Transgender ban
Supreme Court asked to take up ruling on military
The Trump administration asks the Supreme Court to expedite a ruling on challenges to orders that ban transgender people from serving in the military.
WASHINGTON — The Trump administration on Friday once again asked the Supreme Court to bypass the usual legal process to take on another controversial issue — President Donald Trump’s decision to ban transgender people from military service.
Solicitor General Noel Francisco asked the justices to consolidate the challenges to the ban — which have been successful in lower courts — and rule on the issue in its current term.

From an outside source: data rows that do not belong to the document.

(** * react-confetti-hook: the confetti burst and its lifecycle gate

    A shallow embedding of [src/utils/confetti.ts] (class [ConfettiBurst])
    and [src/hooks/useConfetti.ts] (hook [useConfetti] and
    [updateScalingFactors]).

    Conventions of the embedding.
    - A JavaScript [number] is read as a rational of [Q]. In
      [updateScalingFactors] and [applyFadeOut], where the rounding of
      double precision changes what the program returns, every operation
      is its exact result rounded to the nearest double ([double]), and
      a literal is the double nearest to its decimal. The physics of a
      frame ([update]) is read in exact arithmetic.
    - [Math.random], [Math.sin], [Math.PI], [Date.now] and the viewport
      size belong to the host, a record the environment supplies.
    - The DOM, the pending timeouts, the pending animation frames, the
      heap of [ConfettiBurst] objects and the refs of the hook form one
      world that every method takes and returns.
    - Closures are defunctionalised: a pending callback is a constructor
      naming the arrow function of the source that it stands for. *)

From Stdlib Require Import QArith Qround Qabs Qminmax Qpower Qreduction.
From Stdlib Require Import ZArith Lia Lqa Bool List String.
From stdpp Require Import gmap list.

Local Open Scope Q_scope.

(** ** Numbers *)

(** [a < b] of JavaScript, on rationals. *)
Definition Qltb (a b : Q) : bool :=
  match a ?= b with Lt => true | _ => false end.

(** [a <= b] of JavaScript. *)
Definition Qleb (a b : Q) : bool := Qle_bool a b.

(** [Math.round]: the nearest integer, a tie going up. *)
Definition Math_round (v : Q) : Q := inject_Z (Qfloor (v + 0.5)).

(** [Math.floor], to an index; [Math.min]; [Math.abs]. *)
Definition Math_floor (v : Q) : nat := Z.to_nat (Qfloor v).
Definition Math_min (a b : Q) : Q := Qmin a b.
Definition Math_abs (v : Q) : Q := Qabs v.

(** *** Double precision

    A JavaScript [number] is a binary64 value. Where the rounding of an
    operation can change what the program does, the operation is its
    exact result rounded to the nearest double, a tie going to the even
    significand ([double]); this is the arithmetic of IEEE 754 for every
    result within the range of binary64. Beyond that range the code has
    [Infinity], which a rational cannot hold: there [double] keeps
    rounding to 53 bits. *)

(** [2^e], for any integer [e]. *)
Definition pow2 (e : Z) : Q := 2 ^ e.

(** The nearest integer, a tie going to the even one. *)
Definition rne (q : Q) : Z :=
  let f := Qfloor q in
  match Qcompare (q - inject_Z f) (1 # 2) with
  | Lt => f
  | Gt => (f + 1)%Z
  | Eq => if Z.even f then f else (f + 1)%Z
  end.

(** [floor (log2 q)] for [q > 0]. *)
Definition ilog2 (q : Q) : Z :=
  let e := (Z.log2 (Qnum q) - Z.log2 (Zpos (Qden q)))%Z in
  if Qle_bool (pow2 e) q then e else (e - 1)%Z.

(** The nearest multiple of [2^c]. *)
Definition round_at (c : Z) (q : Q) : Q := inject_Z (rne (q / pow2 c)) * pow2 c.

(** The exponent of the last place of a double near [q > 0]: 53
    significant bits, and no place below [2^-1074]. *)
Definition cexp (q : Q) : Z := Z.max (ilog2 q - 52) (-1074).

Definition double_pos (q : Q) : Q := round_at (cexp q) q.

(** The double nearest to [q], as a fraction in lowest terms. *)
Definition double (q : Q) : Q :=
  let q := Qred q in
  match Qnum q with
  | Z0 => 0
  | Zpos _ => Qred (double_pos q)
  | Zneg _ => Qred (- double_pos (- q))
  end.

Arguments double : simpl never.

(** ** Callbacks

    The arrow functions that can sit in [onStop]. *)
Inductive Callback : Type :=
| CbNoop                 (* [() => {}], the constructor's default *)
| CbUser (tag : nat)     (* a function of the caller; a call is logged *)
| CbGateOnStop.          (* the hook's [onStop] of [fireConfetti] *)

(** ** [ConfettiOptions] and [ConfettiConfig = Required<ConfettiOptions>] *)

Module opts.
Record t : Type := mk {
    bounceCount : option Q;
    duration : option Q;
    particleCount : option Q;
    randomizeStart : option bool;
    size : option Q;
    spread : option Q;
    startVelocity : option Q;
    onStop : option Callback;
  }.
(** The object with no key, [{}]. *)
Definition empty : t := mk None None None None None None None None.
End opts.

Module cfg.
Record t : Type := mk {
    bounceCount : Q;
    duration : Q;
    onStop : Callback;
    particleCount : Q;
    randomizeStart : bool;
    size : Q;
    spread : Q;
    startVelocity : Q;
  }.
End cfg.

(** [{ ...defaults, ...options }]: a key of [options] overrides. *)
Definition override {A} (dflt : A) (o : option A) : A :=
  match o with Some v => v | None => dflt end.

(** The body of [constructor(options?: ConfettiOptions)]. *)
Definition mkConfig (options : option opts.t) : cfg.t :=
  let o := override opts.empty options in
  {| cfg.bounceCount := override 2 (opts.bounceCount o);
     cfg.duration := override 2000 (opts.duration o);
     cfg.onStop := override CbNoop (opts.onStop o);
     cfg.particleCount := override 150 (opts.particleCount o);
     cfg.randomizeStart := override false (opts.randomizeStart o);
     cfg.size := override 12 (opts.size o);
     cfg.spread := override 70 (opts.spread o);
     cfg.startVelocity := override 25 (opts.startVelocity o) |}.

(** ** Responsive scaling ([updateScalingFactors]) *)

Module scaling.
Record t : Type := mk {
    duration : Q;
    particleCount : Q;
    size : Q;
    spread : Q;
    startVelocity : Q;
  }.
End scaling.

(** [avgScale] of a viewport: two divisions, a sum and a division, each
    rounded. *)
Definition avgScale (innerWidth innerHeight : Q) : Q :=
  let widthScale := double (innerWidth / 1200) in
  let heightScale := double (innerHeight / 800) in
  double (double (widthScale + heightScale) / 2).

(** The destructuring with defaults at the head of [updateScalingFactors].
    Each value is a JavaScript number: the double that the rational of
    the options denotes. *)
Definition scalingDefaults (options : option opts.t) : scaling.t :=
  let o := override opts.empty options in
  {| scaling.duration := double (override 2000 (opts.duration o));
     scaling.particleCount := double (override 150 (opts.particleCount o));
     scaling.size := double (override 15 (opts.size o));
     scaling.spread := double (override 70 (opts.spread o));
     scaling.startVelocity := double (override 25 (opts.startVelocity o)) |}.

(** Each product is rounded to a double before [Math.round] sees it. *)
Definition updateScalingFactors (options : option opts.t)
    (innerWidth innerHeight : Q) : scaling.t :=
  let d := scalingDefaults options in
  let avg := avgScale innerWidth innerHeight in
  {| scaling.size :=
       Math_min (Math_round (double (scaling.size d * avg))) (scaling.size d);
     scaling.particleCount :=
       Math_min (Math_round (double (scaling.particleCount d * avg)))
                (scaling.particleCount d);
     scaling.spread :=
       Math_min (Math_round (double (scaling.spread d * avg)))
                (scaling.spread d);
     scaling.startVelocity :=
       Math_min (Math_round (double (scaling.startVelocity d * avg)))
                (scaling.startVelocity d);
     scaling.duration :=
       Math_min (Math_round (double (scaling.duration d * avg)))
                (scaling.duration d) |}.

(** The five numeric fields, in the order of the interface. *)
Definition scalingFields (s : scaling.t) : list Q :=
  [ scaling.duration s; scaling.particleCount s; scaling.size s;
    scaling.spread s; scaling.startVelocity s ].

(** ** Fade-out

    [1 - timeLeft / duration] and [1 - (progress - 0.7) / 0.3] as
    [applyFadeOut] computes them: in double precision, [0.7] and [0.3]
    being the doubles nearest to these decimals. *)
Definition fadeProgress (timeLeft duration : Q) : Q :=
  double (1 - double (timeLeft / duration)).

Definition fadeValue (progress : Q) : Q :=
  double (1 - double (double (progress - double 0.7) / double 0.3)).

(** The opacity as a function of the progress in the words of the
    design, in exact arithmetic: 1 up to 0.7, then a line down to 0. *)
Definition opacityOfProgress (progress : Q) : Q :=
  if Qleb progress 0.7 then 1 else 1 - (progress - 0.7) / 0.3.

(** ** Boundary collisions *)

Module vert.
(** [{ y, vy, bounces, isSettling }] *)
Record t : Type := mk { y : Q; vy : Q; bounces : Q; isSettling : bool }.
End vert.

Module horiz.
(** [{ x, vx }] *)
Record t : Type := mk { x : Q; vx : Q }.
End horiz.

Definition handleTopBounce (y vy bounces bounceCount bounceDamping : Q) : vert.t :=
  if Qleb y 0 && Qltb vy 0 then
    let newBounces := bounces + 1 in
    let newVy := - vy * bounceDamping in
    let isSettling := Qleb bounceCount newBounces in
    {| vert.y := 0;
       vert.vy := if isSettling then Math_abs (newVy * 0.5) else newVy;
       vert.bounces := newBounces;
       vert.isSettling := isSettling |}
  else
    {| vert.y := y; vert.vy := vy; vert.bounces := bounces;
       vert.isSettling := Qleb bounceCount bounces |}.

Definition handleBottomBounce (innerHeight : Q)
    (y vy bounces bounceCount bounceDamping : Q) (isSettling : bool) : vert.t :=
  let viewportBottom := innerHeight - 20 in
  if Qleb viewportBottom y && Qltb 0 vy && negb isSettling then
    let newBounces := bounces + 1 in
    let newVy := - vy * bounceDamping in
    let newIsSettling := Qleb bounceCount newBounces in
    {| vert.y := viewportBottom; vert.vy := newVy;
       vert.bounces := newBounces; vert.isSettling := newIsSettling |}
  else
    {| vert.y := y; vert.vy := vy; vert.bounces := bounces;
       vert.isSettling := isSettling |}.

Definition handleSideBounce (innerWidth : Q) (x vx : Q) : horiz.t :=
  let viewportLeft := 0 in
  let viewportRight := innerWidth in
  if Qleb x viewportLeft && Qltb vx 0 then
    {| horiz.x := viewportLeft; horiz.vx := - vx * 0.8 |}
  else if Qleb viewportRight x && Qltb 0 vx then
    {| horiz.x := viewportRight; horiz.vx := - vx * 0.8 |}
  else
    {| horiz.x := x; horiz.vx := vx |}.

(** ** The variables an [update] closure of [animateParticle] captures *)

Module anim.
Record t : Type := mk {
    owner : nat;            (* [this], a reference into the heap of bursts *)
    duration : Q;           (* [config.duration] *)
    bounceCount : Q;        (* [config.bounceCount] *)
    rotationSpeed : Q;
    wind : Q;
    endTime : Q;
    rotation : Q;
    x : Q;
    y : Q;
    vy : Q;
    vx : Q;
    bounces : Q;
    isSettling : bool;
  }.
End anim.

Definition gravity : Q := 0.8.
Definition bounceDamping : Q := 0.7.

(** The state of the closure after "Apply physics" and the three moves. *)
Definition applyPhysics (a : anim.t) : anim.t :=
  let vy := if negb (anim.isSettling a) then anim.vy a + gravity
            else anim.vy a + gravity * 0.3 in
  let vx := if negb (anim.isSettling a) then anim.vx a + anim.wind a * 0.05
            else anim.vx a * 0.98 in
  anim.mk (anim.owner a) (anim.duration a) (anim.bounceCount a)
    (anim.rotationSpeed a) (anim.wind a) (anim.endTime a)
    (anim.rotation a + anim.rotationSpeed a)
    (anim.x a + vx) (anim.y a + vy) vy vx
    (anim.bounces a) (anim.isSettling a).

(** "Start handle collisions": the top handler, then its four assignments. *)
Definition collideTop (a : anim.t) : anim.t :=
  let r := handleTopBounce (anim.y a) (anim.vy a) (anim.bounces a)
             (anim.bounceCount a) bounceDamping in
  anim.mk (anim.owner a) (anim.duration a) (anim.bounceCount a)
    (anim.rotationSpeed a) (anim.wind a) (anim.endTime a) (anim.rotation a)
    (anim.x a) (vert.y r) (vert.vy r) (anim.vx a)
    (vert.bounces r) (vert.isSettling r).

Definition collideBottom (innerHeight : Q) (a : anim.t) : anim.t :=
  let r := handleBottomBounce innerHeight (anim.y a) (anim.vy a)
             (anim.bounces a) (anim.bounceCount a) bounceDamping
             (anim.isSettling a) in
  anim.mk (anim.owner a) (anim.duration a) (anim.bounceCount a)
    (anim.rotationSpeed a) (anim.wind a) (anim.endTime a) (anim.rotation a)
    (anim.x a) (vert.y r) (vert.vy r) (anim.vx a)
    (vert.bounces r) (vert.isSettling r).

Definition collideSide (innerWidth : Q) (a : anim.t) : anim.t :=
  let r := handleSideBounce innerWidth (anim.x a) (anim.vx a) in
  anim.mk (anim.owner a) (anim.duration a) (anim.bounceCount a)
    (anim.rotationSpeed a) (anim.wind a) (anim.endTime a) (anim.rotation a)
    (horiz.x r) (anim.y a) (anim.vy a) (horiz.vx r)
    (anim.bounces a) (anim.isSettling a).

The challenges are to the administration’s order that would prohibit transgender men and women from enlisting, possibly subject current service members to discharge and deny certain medical care. The order reverses an Obama administration policy allowing transgender men and women to serve openly and to receive funding for sex-reassignment surgery.
Federal judges have prohibited the Trump order from being implemented.
Trump in July 2017 surprised military leaders and members of Congress when he abruptly announced the proposed ban in several tweets. In announcing the change, Trump said he was “doing the military a great favor” by “coming out and just saying it.”
Challengers have used such statements to argue that the directive is the result of discrimination rather than a study of how allowing transgender personnel affects the military, and lower court judges largely have agreed.
“There is absolutely no support for the claim that the ongoing service of transgender people would have any negative effect on the military at all,” U.S. District Judge Colleen KollarKotelly wrote in a case filed in the District of Columbia. “In fact, there is considerable evidence that it is the discharge and banning of such individuals that would have such effects.”
The U.S. Court of Appeals for the D.C. Circuit is scheduled to hear an appeal of the ruling next month.
The Trump administration has taken an aggressive posture when lower courts have ruled against it on important issues. It has asked the Supreme Court — with varying degrees of success — to accept the cases before they have run through the normal appeals process.
“Under Trump, the Justice Department has shown little respect to judges who rule against it — or who don’t rule for it quickly enough,” Joshua Matz, a lawyer who filed an amicus brief on behalf of the transgender ban, wrote in a recent op-ed in the Washington Post.